## WORKING DATA
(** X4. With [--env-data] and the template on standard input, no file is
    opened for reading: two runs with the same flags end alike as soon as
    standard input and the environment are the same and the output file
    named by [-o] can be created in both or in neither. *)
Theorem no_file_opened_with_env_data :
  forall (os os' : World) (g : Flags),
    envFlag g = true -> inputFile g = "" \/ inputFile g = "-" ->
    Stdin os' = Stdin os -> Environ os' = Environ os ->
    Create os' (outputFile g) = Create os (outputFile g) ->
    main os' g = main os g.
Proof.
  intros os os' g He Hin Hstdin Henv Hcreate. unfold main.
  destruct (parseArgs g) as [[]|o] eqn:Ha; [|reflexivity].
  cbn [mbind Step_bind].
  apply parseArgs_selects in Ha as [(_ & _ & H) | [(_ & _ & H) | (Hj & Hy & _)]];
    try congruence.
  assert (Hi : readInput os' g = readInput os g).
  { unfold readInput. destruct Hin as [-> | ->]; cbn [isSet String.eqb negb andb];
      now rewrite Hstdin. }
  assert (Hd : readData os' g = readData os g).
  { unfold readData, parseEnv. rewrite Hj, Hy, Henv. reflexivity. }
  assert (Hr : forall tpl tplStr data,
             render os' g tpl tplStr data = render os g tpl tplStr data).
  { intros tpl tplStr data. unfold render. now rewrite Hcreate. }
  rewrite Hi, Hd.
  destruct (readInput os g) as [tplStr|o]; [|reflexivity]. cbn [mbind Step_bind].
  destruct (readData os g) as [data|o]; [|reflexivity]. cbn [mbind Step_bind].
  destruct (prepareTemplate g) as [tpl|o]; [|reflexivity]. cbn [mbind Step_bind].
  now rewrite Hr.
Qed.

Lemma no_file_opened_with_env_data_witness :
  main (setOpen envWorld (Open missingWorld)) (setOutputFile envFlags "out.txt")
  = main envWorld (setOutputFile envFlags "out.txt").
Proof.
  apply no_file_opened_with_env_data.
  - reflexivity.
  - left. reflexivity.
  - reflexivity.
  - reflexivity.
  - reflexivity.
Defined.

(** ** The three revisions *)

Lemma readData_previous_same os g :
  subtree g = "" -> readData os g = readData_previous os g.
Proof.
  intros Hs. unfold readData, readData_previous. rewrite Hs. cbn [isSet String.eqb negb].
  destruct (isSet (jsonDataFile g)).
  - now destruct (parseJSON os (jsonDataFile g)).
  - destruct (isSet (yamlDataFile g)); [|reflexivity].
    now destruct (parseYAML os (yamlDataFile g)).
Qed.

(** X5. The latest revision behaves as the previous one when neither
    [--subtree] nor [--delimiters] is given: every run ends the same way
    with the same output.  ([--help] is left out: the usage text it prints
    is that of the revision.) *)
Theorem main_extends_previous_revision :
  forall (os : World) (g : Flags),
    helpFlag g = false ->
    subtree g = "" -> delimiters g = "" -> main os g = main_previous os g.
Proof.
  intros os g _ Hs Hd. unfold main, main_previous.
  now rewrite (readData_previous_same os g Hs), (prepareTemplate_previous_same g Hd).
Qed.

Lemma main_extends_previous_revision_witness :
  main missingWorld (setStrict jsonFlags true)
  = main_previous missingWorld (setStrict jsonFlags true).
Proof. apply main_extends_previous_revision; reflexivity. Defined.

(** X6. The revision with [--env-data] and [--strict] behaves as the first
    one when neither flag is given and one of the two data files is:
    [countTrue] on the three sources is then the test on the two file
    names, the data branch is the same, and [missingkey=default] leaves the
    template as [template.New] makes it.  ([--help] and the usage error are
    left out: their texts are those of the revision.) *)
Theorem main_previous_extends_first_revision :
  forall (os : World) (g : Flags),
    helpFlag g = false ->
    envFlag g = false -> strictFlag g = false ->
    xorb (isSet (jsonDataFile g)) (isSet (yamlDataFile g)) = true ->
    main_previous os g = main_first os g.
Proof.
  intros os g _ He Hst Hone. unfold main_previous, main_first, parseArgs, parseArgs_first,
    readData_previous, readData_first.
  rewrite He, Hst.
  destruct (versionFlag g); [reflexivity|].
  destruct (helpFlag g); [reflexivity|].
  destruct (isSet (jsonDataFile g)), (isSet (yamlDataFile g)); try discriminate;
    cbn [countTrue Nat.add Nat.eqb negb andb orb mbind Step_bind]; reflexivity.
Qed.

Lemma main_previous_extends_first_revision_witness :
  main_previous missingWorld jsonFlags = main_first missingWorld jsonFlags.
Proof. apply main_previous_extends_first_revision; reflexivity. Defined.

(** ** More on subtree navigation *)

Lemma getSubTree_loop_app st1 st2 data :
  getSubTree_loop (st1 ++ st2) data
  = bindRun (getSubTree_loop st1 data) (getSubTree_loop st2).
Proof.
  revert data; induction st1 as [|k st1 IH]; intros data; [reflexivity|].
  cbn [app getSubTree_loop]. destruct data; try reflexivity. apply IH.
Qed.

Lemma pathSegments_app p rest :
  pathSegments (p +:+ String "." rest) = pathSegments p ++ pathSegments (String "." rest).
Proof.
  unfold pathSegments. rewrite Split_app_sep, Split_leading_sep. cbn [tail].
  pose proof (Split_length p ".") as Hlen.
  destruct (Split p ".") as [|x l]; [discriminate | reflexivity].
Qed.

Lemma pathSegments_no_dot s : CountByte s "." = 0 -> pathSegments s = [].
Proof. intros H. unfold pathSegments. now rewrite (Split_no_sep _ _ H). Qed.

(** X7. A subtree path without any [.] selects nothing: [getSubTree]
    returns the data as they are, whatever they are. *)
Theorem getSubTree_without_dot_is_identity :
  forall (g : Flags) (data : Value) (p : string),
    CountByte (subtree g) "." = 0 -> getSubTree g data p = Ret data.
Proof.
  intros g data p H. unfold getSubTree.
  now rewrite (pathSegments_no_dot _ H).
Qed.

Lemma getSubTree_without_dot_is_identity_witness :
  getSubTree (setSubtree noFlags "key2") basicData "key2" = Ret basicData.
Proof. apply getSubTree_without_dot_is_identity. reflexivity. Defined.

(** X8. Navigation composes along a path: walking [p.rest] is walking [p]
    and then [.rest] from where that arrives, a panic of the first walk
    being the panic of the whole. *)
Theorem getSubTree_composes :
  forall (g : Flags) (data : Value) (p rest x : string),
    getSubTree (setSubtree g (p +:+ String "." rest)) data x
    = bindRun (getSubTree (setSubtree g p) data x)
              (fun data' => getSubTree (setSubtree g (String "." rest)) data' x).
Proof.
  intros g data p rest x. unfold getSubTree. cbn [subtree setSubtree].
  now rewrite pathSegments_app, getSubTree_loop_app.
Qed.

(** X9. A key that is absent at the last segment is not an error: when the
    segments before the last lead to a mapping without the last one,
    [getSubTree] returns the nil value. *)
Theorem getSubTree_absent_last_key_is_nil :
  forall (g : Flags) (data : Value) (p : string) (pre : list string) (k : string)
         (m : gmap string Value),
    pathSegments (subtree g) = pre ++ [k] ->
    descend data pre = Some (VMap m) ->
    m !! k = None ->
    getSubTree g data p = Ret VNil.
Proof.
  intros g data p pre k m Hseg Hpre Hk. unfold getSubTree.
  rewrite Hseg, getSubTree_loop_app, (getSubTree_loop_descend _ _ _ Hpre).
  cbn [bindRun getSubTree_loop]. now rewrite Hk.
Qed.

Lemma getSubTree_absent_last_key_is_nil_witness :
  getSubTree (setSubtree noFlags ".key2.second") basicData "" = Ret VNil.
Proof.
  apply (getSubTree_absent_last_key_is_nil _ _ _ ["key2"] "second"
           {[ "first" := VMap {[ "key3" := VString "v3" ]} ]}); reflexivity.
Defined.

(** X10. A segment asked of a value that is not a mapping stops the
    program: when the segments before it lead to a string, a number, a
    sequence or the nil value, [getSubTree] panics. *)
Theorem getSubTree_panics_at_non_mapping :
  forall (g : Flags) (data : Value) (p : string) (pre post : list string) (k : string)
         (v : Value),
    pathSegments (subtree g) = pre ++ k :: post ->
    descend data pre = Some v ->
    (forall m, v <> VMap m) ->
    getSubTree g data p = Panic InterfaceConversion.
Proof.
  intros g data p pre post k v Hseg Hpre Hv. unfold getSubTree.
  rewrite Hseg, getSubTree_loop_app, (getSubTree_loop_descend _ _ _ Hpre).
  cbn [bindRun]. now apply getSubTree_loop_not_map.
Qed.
...
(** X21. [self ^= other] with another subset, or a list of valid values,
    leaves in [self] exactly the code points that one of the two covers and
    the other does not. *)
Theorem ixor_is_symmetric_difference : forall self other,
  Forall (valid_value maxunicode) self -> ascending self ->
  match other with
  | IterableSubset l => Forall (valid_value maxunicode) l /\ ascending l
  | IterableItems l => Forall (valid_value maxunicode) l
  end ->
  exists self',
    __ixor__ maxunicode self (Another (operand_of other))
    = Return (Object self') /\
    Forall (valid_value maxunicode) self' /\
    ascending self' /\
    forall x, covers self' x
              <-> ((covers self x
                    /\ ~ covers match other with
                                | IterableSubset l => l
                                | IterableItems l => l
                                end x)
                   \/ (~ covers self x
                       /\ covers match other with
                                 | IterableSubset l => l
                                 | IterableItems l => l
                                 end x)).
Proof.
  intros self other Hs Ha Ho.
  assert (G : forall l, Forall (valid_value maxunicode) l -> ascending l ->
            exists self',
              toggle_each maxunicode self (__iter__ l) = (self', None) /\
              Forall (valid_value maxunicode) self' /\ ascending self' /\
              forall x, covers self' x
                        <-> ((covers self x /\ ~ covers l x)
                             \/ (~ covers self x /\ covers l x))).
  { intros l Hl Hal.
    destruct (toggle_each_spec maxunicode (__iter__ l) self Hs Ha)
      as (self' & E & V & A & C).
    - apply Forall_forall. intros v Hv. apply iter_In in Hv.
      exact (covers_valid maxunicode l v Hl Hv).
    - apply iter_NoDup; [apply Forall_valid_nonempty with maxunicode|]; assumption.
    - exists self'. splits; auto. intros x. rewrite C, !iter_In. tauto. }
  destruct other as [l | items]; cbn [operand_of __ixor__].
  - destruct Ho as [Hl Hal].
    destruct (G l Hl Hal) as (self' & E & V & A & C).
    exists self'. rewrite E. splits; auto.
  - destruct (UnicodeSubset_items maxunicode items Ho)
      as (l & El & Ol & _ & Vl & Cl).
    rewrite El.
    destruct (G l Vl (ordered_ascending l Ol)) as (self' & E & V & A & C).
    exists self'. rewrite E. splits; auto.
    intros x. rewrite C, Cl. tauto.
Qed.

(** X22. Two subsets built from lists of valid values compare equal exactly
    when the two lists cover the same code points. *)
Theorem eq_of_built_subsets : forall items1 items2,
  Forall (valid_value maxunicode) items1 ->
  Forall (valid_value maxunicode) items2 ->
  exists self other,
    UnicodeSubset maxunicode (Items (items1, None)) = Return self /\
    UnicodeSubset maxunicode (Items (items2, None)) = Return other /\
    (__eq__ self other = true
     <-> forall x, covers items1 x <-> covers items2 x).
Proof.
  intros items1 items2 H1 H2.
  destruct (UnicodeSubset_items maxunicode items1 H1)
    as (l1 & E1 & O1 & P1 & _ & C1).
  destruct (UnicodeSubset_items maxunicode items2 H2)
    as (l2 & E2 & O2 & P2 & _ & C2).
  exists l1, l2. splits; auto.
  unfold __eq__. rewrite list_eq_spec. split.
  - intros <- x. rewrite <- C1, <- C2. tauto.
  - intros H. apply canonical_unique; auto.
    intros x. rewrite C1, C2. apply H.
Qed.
--
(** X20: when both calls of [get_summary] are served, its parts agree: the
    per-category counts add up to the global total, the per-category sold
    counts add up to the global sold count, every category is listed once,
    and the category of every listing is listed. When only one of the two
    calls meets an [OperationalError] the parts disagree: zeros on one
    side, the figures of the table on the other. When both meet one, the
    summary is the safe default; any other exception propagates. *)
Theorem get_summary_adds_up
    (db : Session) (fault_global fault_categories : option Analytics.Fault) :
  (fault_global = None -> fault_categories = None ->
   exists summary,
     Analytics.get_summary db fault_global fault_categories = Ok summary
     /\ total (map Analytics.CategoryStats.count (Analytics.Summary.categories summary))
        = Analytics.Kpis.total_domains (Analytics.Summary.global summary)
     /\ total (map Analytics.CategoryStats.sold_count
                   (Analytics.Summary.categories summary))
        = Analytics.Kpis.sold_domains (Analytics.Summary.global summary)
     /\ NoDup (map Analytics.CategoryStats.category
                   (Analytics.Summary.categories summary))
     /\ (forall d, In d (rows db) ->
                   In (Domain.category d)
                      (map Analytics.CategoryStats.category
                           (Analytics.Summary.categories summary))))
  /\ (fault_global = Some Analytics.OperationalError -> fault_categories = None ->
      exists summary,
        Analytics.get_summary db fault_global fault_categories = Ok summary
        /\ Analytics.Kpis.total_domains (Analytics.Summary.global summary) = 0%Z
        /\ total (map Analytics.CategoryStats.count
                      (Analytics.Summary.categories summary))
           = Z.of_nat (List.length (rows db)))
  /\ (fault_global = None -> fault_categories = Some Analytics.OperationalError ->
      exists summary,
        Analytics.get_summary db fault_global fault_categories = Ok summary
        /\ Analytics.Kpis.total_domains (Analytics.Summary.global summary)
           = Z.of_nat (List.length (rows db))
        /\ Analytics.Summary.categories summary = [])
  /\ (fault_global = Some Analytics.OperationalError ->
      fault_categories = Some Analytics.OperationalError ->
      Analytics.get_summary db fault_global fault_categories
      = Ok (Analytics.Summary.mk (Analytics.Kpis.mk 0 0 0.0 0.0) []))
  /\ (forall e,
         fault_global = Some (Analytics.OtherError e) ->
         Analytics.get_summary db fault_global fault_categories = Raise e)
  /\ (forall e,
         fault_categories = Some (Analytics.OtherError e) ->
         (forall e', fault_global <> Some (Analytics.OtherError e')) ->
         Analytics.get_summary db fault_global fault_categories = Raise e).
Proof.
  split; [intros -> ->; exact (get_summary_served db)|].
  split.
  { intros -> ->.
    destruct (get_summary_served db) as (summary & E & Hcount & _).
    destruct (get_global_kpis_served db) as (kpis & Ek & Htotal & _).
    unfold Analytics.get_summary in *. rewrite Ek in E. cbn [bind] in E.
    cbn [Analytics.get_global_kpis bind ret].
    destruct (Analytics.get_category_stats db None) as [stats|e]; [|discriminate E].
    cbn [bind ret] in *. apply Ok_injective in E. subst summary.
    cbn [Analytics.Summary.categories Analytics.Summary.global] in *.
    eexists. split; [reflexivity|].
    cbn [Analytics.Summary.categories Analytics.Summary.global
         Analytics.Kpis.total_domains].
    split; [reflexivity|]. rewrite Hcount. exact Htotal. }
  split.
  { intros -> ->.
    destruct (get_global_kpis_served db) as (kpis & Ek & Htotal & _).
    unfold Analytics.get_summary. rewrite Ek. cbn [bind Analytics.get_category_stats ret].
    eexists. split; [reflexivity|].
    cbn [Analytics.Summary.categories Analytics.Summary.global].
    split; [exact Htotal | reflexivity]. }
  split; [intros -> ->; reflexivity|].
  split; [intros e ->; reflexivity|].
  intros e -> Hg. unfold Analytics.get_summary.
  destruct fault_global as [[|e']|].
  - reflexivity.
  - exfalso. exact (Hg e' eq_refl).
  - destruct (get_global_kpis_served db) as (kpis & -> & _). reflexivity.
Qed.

## AIM OF THE EXERCISE
Go through the listing above. Show each line where the word "that" is found.

## RESPONSE TO THIS TASK
    is that of the revision.) *)
    and then [.rest] from where that arrives, a panic of the first walk
(** X9. A key that is absent at the last segment is not an error: when the
(** X10. A segment asked of a value that is not a mapping stops the
    leaves in [self] exactly the code points that one of the two covers and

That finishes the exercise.